____ SUPPLIED MATERIAL

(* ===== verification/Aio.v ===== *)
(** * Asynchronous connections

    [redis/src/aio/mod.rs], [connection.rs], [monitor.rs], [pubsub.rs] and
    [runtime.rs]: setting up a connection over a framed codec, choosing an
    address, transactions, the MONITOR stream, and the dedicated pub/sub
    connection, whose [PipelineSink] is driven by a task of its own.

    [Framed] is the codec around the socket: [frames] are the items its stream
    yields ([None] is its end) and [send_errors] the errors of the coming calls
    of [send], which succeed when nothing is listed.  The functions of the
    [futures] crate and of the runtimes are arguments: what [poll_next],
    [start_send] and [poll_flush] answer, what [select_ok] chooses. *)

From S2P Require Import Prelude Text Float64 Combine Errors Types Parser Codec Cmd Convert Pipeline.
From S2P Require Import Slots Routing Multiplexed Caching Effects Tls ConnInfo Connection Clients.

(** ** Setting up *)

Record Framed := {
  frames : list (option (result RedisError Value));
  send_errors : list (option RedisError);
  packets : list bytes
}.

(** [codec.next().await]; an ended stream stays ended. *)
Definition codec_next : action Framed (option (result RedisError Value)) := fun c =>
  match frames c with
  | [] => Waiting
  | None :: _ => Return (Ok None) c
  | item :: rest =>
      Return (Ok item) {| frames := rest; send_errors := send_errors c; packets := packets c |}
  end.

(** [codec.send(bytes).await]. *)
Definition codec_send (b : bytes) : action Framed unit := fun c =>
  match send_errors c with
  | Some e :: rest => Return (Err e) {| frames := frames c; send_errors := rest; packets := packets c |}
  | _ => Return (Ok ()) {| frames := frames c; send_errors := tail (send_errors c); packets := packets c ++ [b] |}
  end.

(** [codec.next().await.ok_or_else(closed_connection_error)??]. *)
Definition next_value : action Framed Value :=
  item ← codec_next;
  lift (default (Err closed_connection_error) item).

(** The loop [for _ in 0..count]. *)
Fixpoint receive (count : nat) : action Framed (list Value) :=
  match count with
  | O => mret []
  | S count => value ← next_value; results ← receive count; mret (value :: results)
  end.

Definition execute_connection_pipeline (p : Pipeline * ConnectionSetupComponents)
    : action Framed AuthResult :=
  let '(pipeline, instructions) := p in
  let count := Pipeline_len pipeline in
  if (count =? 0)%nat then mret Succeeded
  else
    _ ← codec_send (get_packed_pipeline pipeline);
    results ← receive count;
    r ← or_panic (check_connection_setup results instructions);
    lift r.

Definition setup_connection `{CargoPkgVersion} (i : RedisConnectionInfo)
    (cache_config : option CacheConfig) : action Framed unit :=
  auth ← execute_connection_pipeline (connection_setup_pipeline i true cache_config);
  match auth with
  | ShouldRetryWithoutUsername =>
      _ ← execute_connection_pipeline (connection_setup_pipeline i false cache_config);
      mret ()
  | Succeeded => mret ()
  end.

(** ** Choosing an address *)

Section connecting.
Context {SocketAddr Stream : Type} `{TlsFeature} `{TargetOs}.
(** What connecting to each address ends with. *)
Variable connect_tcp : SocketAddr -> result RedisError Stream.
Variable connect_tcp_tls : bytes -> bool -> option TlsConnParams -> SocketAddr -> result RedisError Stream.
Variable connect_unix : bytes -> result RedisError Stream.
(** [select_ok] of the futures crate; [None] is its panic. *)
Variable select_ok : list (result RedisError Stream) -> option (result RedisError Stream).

________
____ SUPPLIED MATERIAL

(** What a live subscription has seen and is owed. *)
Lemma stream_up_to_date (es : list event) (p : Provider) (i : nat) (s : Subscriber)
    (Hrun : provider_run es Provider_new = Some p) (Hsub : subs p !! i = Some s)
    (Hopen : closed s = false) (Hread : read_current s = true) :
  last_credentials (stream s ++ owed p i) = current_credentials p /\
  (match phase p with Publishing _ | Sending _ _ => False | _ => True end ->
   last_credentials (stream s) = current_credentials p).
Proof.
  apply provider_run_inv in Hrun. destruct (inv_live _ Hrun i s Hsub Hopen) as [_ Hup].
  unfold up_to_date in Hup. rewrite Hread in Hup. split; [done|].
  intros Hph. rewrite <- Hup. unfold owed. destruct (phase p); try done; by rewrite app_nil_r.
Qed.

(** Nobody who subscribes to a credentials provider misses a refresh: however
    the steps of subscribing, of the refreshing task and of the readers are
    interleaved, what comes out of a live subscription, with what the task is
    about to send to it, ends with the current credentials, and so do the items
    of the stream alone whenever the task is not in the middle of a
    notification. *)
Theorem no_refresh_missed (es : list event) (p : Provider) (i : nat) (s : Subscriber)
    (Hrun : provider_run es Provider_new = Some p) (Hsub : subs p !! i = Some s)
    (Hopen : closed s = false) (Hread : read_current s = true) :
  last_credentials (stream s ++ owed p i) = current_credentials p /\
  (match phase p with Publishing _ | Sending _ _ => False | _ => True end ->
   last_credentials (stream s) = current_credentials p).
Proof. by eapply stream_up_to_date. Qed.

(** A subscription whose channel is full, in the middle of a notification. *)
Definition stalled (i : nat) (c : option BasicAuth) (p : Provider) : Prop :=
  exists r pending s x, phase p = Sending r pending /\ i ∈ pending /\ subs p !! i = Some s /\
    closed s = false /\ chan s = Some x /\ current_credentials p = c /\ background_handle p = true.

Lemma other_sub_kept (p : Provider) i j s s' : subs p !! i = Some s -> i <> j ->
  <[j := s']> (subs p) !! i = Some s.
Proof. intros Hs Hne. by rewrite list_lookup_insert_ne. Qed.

________

• ACTIVITY: Copy out every line from the data above that has "results" in it.

• ANSWER BOX:
  | S count => value ← next_value; results ← receive count; mret (value :: results)
    results ← receive count;
    r ← or_panic (check_connection_setup results instructions);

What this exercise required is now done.